But is legislation the way to go? Should Canada be following the American lead?
Proponents of Rowan’s Law say such legislation will protect all young athletes by forcing sports federations, leagues and teams to enact formal concussion protocols that educate participants and mandate the steps to return to play.
But Fremont isn’t so sure. In terms of protecting children, he says the results are muddy at best. No one is policing sports teams to ensure athletes and parents are educated about the dangers of concussions. No one is inspecting the files to ensure every concussed participant presents a doctor’s note before returning to game action.

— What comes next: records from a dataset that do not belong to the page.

(** * macro_analysis: loader, aggregator, reporter and command line

    A shallow embedding of [src/macro_analysis.py].  Python values are
    modelled as the program uses them:

    - a [dict] is an insertion-ordered association list with unique keys
      ([PyDict]);
    - a [float] is an IEEE binary64 value, taken from the standard
      library's [SpecFloat] with precision 53 and maximal exponent 1024;
    - an exception is a value of [exn]; a computation that may raise
      returns a [result]; code that opens files or prints runs in [io],
      which threads the trace of events;
    - a file is given by what [csv.reader] yields from it: a [csv_file] is
      the list of its records and the way the iteration ends;
      [csv_reader] computes it from the text of the file. *)

From Stdlib Require Import Bool List String Ascii ZArith Lia.
From Stdlib Require Import Permutation DecimalString SpecFloat.
Import ListNotations.
Local Open Scope string_scope.

(** ** Exceptions and results *)

(** The exception classes the program raises or catches.  [Exception]
    stands for any other subclass of Python's [Exception];
    [KeyboardInterrupt] and [SystemExit] derive from [BaseException] only,
    so an [except Exception] clause lets them through. *)
Inductive exn : Type :=
| FileNotFoundError (msg : string)
| ValueError (msg : string)
| csv_Error (msg : string)
| Exception (msg : string)
| KeyboardInterrupt
| SystemExit (code : Z).

(** [isinstance(e, Exception)] *)
Definition is_Exception (e : exn) : bool :=
  match e with
  | KeyboardInterrupt | SystemExit _ => false
  | _ => true
  end.

(** [str(e)] for the classes that carry a message. *)
Definition str_exn (e : exn) : string :=
  match e with
  | FileNotFoundError m | ValueError m | csv_Error m | Exception m => m
  | KeyboardInterrupt => EmptyString
  | SystemExit c => NilZero.string_of_int (Z.to_int c)
  end.

Inductive result (A : Type) : Type :=
| Ok (a : A)
| Raise (e : exn).
Arguments Ok {A} a.
Arguments Raise {A} e.

Definition bind {A B : Type} (r : result A) (k : A -> result B) : result B :=
  match r with
  | Ok a => k a
  | Raise e => Raise e
  end.

Notation "'let?' x ':=' r 'in' k" := (bind r (fun x => k))
  (at level 10, x name, r at level 100, k at level 200).

(** ** Strings *)

Definition nl : string := String (ascii_of_nat 10) EmptyString.

(** [sep.join(parts)] *)
Definition join (sep : string) (parts : list string) : string :=
  String.concat sep parts.

(** [str(n)] for a non-negative integer. *)
Definition str_nat (n : nat) : string := NilZero.string_of_uint (Nat.to_uint n).

(** [needle in text] as a proposition. *)
Definition substring_of (needle text : string) : Prop :=
  exists pre post, text = pre ++ needle ++ post.

(** ** Python dictionaries *)

Module PyDict.
Section Dict.
Context {K V : Type}.
Variable eqb : K -> K -> bool.

Definition dict : Type := list (K * V).

(** [d.get(k)] *)
Fixpoint get (d : dict) (k : K) : option V :=
  match d with
  | [] => None
  | (k', v) :: d' => if eqb k k' then Some v else get d' k
  end.

(** [k in d] *)
Definition contains (d : dict) (k : K) : bool :=
  match get d k with Some _ => true | None => false end.

(** [d[k] = v]: an existing key keeps its position. *)
Fixpoint set (d : dict) (k : K) (v : V) : dict :=
  match d with
  | [] => [(k, v)]
  | (k', v') :: d' =>
      if eqb k k' then (k', v) :: d' else (k', v') :: set d' k v
  end.

Definition keys (d : dict) : list K := map fst d.
Definition values (d : dict) : list V := map snd d.
End Dict.
End PyDict.

(** ** Cells and rows *)

(** The value bound to a column of a row, or used as a country key: a
    string, or [None] (what [csv.DictReader] binds to a column the record
    did not reach). *)
Inductive cell : Type :=
| Str (s : string)
| PyNone.

Definition cell_eqb (a b : cell) : bool :=
  match a, b with
  | Str s, Str t => String.eqb s t
  | PyNone, PyNone => true
  | _, _ => false
  end.

(** [str(v)], as an f-string renders it. *)
Definition py_str (v : cell) : string :=
  match v with
  | Str s => s
  | PyNone => "None"
  end.

(** A row is the dictionary [csv.DictReader] yields: the header's names
    bound to cells, and under the key [None] (the reader's [restkey]) the
    list of the fields a record has beyond the header, when it has any. *)
Record row : Type := mkRow {
  named : PyDict.dict (K := string) (V := cell);
  restkey : option (list string)
}.

(** [name in row] and [row.get(name)] for a column name. *)
Definition row_contains (r : row) (name : string) : bool :=
  PyDict.contains String.eqb (named r) name.
Definition row_get (r : row) (name : string) : option cell :=
  PyDict.get String.eqb (named r) name.

(** ** Floats *)

Definition float : Type := spec_float.
Definition prec : Z := 53.
Definition emax : Z := 1024.

Definition fadd : float -> float -> float := SFadd prec emax.
Definition fdiv : float -> float -> float := SFdiv prec emax.
Definition flt : float -> float -> bool := SFltb.
Definition fle : float -> float -> bool := SFleb.
Definition feq : float -> float -> bool := SFeqb.

(** [float(n)] for an integer. *)
Definition float_of_Z (n : Z) : float := binary_normalize prec emax n 0 false.

(** [sum(xs)]: the items added from left to right to the start value 0.
    (CPython 3.12 and later compensate the rounding error of the partial
    sums; nothing below depends on the rounding of a sum.) *)
Definition py_sum (xs : list float) : float :=
  fold_left fadd xs (S754_zero false).

(** [x / n] for a float and an integer. *)
Definition truediv (x : float) (n : nat) : result float :=
  match n with
  | O => Raise (Exception "float division by zero")
  | S _ => Ok (fdiv x (float_of_Z (Z.of_nat n)))
  end.

(** *** [float(s)]

    The characters of the string are read as ASCII: white space is
    stripped at both ends, an underscore may stand between two digits, and
    what is left is a sign followed by [inf], [infinity], [nan] (in any
    case) or by a decimal numeral with an optional exponent.  The value is
    the binary64 nearest to the numeral.  Digits and spaces outside ASCII,
    which Python also accepts, are not distinguished from other
    characters. *)

Definition is_space (c : ascii) : bool :=
  let n := nat_of_ascii c in
  ((9 <=? n) && (n <=? 13) || (n =? 32))%nat.

Definition is_digit (c : ascii) : bool :=
  let n := nat_of_ascii c in ((48 <=? n) && (n <=? 57))%nat.

Definition digit_val (c : ascii) : Z := Z.of_nat (nat_of_ascii c - 48).

Definition lower (c : ascii) : ascii :=
  let n := nat_of_ascii c in
  if ((65 <=? n) && (n <=? 90))%nat then ascii_of_nat (n + 32) else c.

Definition is_underscore (c : ascii) : bool := Ascii.eqb c "_".

Fixpoint lstrip (l : list ascii) : list ascii :=
  match l with
  | c :: l' => if is_space c then lstrip l' else l
  | [] => []
  end.

Definition strip (l : list ascii) : list ascii :=
  rev (lstrip (rev (lstrip l))).

(** An underscore is dropped when it follows a digit and precedes one;
    any other underscore makes the numeral invalid. *)
Fixpoint drop_underscores (prev : option ascii) (l : list ascii)
  : option (list ascii) :=
  match l with
  | [] =>
      match prev with
      | Some p => if is_underscore p then None else Some []
      | None => Some []
      end
  | c :: l' =>
      if is_underscore c then
        match prev with
        | Some p => if is_digit p then drop_underscores (Some c) l' else None
        | None => None
        end
      else
        let after_underscore :=
          match prev with Some p => is_underscore p | None => false end in
        if after_underscore && negb (is_digit c) then None
        else option_map (cons c) (drop_underscores (Some c) l')
  end.

Definition parse_sign (l : list ascii) : bool * list ascii :=
  match l with
  | c :: l' =>
      if Ascii.eqb c "-" then (true, l')
      else if Ascii.eqb c "+" then (false, l')
      else (false, l)
  | [] => (false, [])
  end.

Fixpoint span_digits (l : list ascii) : list ascii * list ascii :=
  match l with
  | c :: l' =>
      if is_digit c
      then let (ds, tl) := span_digits l' in (c :: ds, tl)
      else ([], l)
  | [] => ([], [])
  end.

Definition digits_value (ds : list ascii) : Z :=
  fold_left (fun acc c => 10 * acc + digit_val c)%Z ds 0%Z.

(** The binary64 nearest to [(-1)^s * m * 10^e]. *)
Definition decimal_to_float (s : bool) (m e : Z) : float :=
  match m with
  | Zpos p =>
      if (0 <=? e)%Z
      then binary_normalize prec emax (cond_Zopp s (m * 10 ^ e)) 0 s
      else fdiv (S754_finite s p 0)
                (S754_finite false (Z.to_pos (10 ^ (- e))) 0)
  | _ => S754_zero s
  end.

Definition parse_inf_nan (s : bool) (l : list ascii) : option float :=
  let w := string_of_list_ascii (map lower l) in
  if String.eqb w "inf" || String.eqb w "infinity" then Some (S754_infinity s)
  else if String.eqb w "nan" then Some S754_nan
  else None.

(** The exponent part: absent, or [e], an optional sign and digits. *)
Definition parse_exponent (l : list ascii) : option Z :=
  match l with
  | [] => Some 0%Z
  | c :: l' =>
      if Ascii.eqb (lower c) "e" then
        let (neg, l'') := parse_sign l' in
        match span_digits l'' with
        | ((_ :: _) as ds, []) => Some (cond_Zopp neg (digits_value ds))
        | _ => None
        end
      else None
  end.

“In every state, the literature is starting to show that it’s very nice to have that (law) — it’s been useful to increase the awareness by coaches — but not so much athletes and parents,” Fremont says. “The bottom line is they have no way to implement it. Before we too rapidly decide to implement similar laws in Canada, we should at least ask the question, carefully look at the literature from the American experience, and decide if we want to duplicate or innovate.”
Fremont, for one, prefers a distinctly Canadian approach.
Provincial education ministries could enact policies to cover concussions suffered at school. Currently, Ontario is the only province in the country to have such a law in place. Enacted in 2015 following the death of Rowan Stringer, it applies only to students injured while playing for a school team.
National sports organizations could introduce similar rules and require all their members to follow them. The respective governments could make approved concussion management protocols a condition of funding.
All sides agree: Education is essential to prevent another tragedy.
“It’s time to go back to the earliest level of sport, grassroots, where daddy is the coach on Saturday morning,” Fremont says. “That’s where it starts.”
The main goal of every concussion policy should be to educate kids, parents, coaches and teachers about the signs, symptoms and potential severity of concussions and leave the decision-making to physicians, preferably those with training in traumatic brain injury,” says Dr. Michael Ellis, medical director of Winnipeg’s Pan Am Concussion Centre.
In Manitoba, Ellis is a vocal advocate of standardized concussion protocols in and out of school to protect young athletes across the province, regardless of what sport they play.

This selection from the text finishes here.